### Data supplied

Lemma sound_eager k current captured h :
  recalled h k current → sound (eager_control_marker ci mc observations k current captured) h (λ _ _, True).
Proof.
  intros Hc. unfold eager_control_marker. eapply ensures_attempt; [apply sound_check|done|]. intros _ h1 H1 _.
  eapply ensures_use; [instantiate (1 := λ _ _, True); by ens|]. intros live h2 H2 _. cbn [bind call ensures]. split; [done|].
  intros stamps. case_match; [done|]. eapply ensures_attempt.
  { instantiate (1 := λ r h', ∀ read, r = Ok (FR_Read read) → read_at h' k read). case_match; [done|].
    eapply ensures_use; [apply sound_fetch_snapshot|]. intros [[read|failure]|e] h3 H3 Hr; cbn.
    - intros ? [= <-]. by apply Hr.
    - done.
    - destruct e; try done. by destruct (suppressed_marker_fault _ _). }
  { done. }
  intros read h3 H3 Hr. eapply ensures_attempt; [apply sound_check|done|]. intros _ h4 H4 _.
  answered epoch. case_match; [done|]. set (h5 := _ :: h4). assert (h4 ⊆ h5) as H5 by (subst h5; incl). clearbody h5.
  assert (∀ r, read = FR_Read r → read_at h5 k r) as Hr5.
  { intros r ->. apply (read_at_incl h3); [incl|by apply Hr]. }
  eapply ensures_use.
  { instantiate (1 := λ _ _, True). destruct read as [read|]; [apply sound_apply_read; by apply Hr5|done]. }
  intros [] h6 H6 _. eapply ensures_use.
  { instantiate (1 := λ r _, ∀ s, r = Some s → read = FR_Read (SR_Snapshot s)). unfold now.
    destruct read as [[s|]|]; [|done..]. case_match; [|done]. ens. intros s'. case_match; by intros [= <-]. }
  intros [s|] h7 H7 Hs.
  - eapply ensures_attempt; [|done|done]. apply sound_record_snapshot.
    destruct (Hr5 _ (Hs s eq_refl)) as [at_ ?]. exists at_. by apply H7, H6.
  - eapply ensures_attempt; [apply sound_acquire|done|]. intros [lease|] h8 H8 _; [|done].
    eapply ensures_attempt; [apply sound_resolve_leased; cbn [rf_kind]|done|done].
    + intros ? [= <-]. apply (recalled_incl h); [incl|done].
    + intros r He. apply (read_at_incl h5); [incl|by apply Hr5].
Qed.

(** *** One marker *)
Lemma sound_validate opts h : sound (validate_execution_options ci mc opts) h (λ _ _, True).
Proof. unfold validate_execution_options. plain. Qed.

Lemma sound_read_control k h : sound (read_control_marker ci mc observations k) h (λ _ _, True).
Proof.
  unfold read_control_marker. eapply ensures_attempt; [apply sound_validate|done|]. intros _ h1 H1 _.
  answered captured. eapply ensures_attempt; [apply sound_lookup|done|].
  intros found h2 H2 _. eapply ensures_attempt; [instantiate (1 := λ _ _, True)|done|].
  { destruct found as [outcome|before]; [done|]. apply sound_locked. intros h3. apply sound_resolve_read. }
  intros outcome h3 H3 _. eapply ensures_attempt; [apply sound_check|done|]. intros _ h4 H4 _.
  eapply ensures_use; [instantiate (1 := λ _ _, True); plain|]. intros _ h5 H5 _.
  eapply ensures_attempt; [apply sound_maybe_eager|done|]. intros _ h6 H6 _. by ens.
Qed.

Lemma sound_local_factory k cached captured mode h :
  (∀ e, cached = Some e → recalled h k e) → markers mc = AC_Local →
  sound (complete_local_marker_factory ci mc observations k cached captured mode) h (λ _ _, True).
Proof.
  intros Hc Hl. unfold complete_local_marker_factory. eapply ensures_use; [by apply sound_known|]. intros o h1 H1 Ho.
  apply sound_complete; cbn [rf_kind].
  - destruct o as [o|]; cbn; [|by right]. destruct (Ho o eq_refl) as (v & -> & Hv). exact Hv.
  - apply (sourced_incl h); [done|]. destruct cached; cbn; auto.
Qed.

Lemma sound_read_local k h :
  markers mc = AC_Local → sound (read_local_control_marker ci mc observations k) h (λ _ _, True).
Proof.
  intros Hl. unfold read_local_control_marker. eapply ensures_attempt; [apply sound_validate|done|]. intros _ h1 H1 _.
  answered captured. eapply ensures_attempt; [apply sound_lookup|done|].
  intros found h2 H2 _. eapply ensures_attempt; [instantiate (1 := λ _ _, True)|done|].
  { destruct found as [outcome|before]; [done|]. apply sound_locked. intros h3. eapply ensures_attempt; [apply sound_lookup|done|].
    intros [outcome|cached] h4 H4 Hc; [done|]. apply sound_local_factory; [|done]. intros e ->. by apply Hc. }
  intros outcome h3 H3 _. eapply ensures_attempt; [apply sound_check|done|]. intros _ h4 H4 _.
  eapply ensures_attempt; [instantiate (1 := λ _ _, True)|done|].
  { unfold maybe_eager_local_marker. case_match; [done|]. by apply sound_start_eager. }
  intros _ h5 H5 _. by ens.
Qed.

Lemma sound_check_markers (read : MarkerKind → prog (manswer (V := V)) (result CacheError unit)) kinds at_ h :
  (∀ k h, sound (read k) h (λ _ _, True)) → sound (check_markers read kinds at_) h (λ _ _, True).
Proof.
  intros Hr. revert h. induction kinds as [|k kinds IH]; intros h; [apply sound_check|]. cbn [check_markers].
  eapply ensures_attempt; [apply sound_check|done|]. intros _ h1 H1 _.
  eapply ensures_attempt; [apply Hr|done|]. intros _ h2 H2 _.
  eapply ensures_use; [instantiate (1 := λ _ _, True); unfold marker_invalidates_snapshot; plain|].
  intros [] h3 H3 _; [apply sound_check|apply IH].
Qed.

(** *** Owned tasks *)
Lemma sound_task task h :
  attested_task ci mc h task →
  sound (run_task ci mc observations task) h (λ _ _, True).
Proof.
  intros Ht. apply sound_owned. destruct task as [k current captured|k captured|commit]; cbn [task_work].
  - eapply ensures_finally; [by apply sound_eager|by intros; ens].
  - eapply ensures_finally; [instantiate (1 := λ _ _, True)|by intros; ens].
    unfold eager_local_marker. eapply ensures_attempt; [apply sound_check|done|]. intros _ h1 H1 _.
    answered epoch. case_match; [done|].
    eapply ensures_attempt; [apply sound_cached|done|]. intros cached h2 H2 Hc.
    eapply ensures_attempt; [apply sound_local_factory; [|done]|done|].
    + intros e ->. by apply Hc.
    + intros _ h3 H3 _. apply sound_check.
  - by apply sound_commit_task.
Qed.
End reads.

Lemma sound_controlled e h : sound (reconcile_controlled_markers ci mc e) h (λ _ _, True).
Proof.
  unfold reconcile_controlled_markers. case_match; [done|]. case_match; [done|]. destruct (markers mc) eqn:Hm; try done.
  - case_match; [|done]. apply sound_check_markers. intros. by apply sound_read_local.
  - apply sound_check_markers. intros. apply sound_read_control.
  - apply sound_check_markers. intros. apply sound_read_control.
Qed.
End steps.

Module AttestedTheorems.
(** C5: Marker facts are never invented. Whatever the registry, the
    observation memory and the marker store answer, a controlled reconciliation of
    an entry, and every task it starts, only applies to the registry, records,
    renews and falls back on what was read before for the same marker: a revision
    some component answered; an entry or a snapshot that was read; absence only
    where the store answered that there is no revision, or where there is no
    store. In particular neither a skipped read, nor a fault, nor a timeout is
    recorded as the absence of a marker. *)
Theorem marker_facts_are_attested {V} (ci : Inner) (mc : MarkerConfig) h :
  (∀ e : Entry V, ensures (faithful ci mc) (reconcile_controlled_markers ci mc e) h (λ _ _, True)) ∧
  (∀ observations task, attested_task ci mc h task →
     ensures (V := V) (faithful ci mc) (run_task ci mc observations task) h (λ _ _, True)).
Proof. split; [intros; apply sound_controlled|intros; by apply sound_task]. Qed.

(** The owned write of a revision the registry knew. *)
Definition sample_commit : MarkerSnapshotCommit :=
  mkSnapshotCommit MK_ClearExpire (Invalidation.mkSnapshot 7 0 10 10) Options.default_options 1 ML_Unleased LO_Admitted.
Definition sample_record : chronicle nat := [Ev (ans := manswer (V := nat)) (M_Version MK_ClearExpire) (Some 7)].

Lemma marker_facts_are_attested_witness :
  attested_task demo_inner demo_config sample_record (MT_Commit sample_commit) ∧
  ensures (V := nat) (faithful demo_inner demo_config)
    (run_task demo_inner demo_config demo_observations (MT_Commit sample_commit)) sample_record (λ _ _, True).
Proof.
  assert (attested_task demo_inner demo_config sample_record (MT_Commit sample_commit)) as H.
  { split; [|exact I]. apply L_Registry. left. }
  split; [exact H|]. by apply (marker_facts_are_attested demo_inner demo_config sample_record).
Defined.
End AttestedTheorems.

### Activity
Among the records above, find each line containing the string "instantiate" and copy it.

### Answer to this exercise
  eapply ensures_use; [instantiate (1 := λ _ _, True); by ens|]. intros live h2 H2 _. cbn [bind call ensures]. split; [done|].
  { instantiate (1 := λ r h', ∀ read, r = Ok (FR_Read read) → read_at h' k read). case_match; [done|].
  { instantiate (1 := λ _ _, True). destruct read as [read|]; [apply sound_apply_read; by apply Hr5|done]. }
  { instantiate (1 := λ r _, ∀ s, r = Some s → read = FR_Read (SR_Snapshot s)). unfold now.
  intros found h2 H2 _. eapply ensures_attempt; [instantiate (1 := λ _ _, True)|done|].
  eapply ensures_use; [instantiate (1 := λ _ _, True); plain|]. intros _ h5 H5 _.
  intros found h2 H2 _. eapply ensures_attempt; [instantiate (1 := λ _ _, True)|done|].
  eapply ensures_attempt; [instantiate (1 := λ _ _, True)|done|].
  eapply ensures_use; [instantiate (1 := λ _ _, True); unfold marker_invalidates_snapshot; plain|].
  - eapply ensures_finally; [instantiate (1 := λ _ _, True)|by intros; ens].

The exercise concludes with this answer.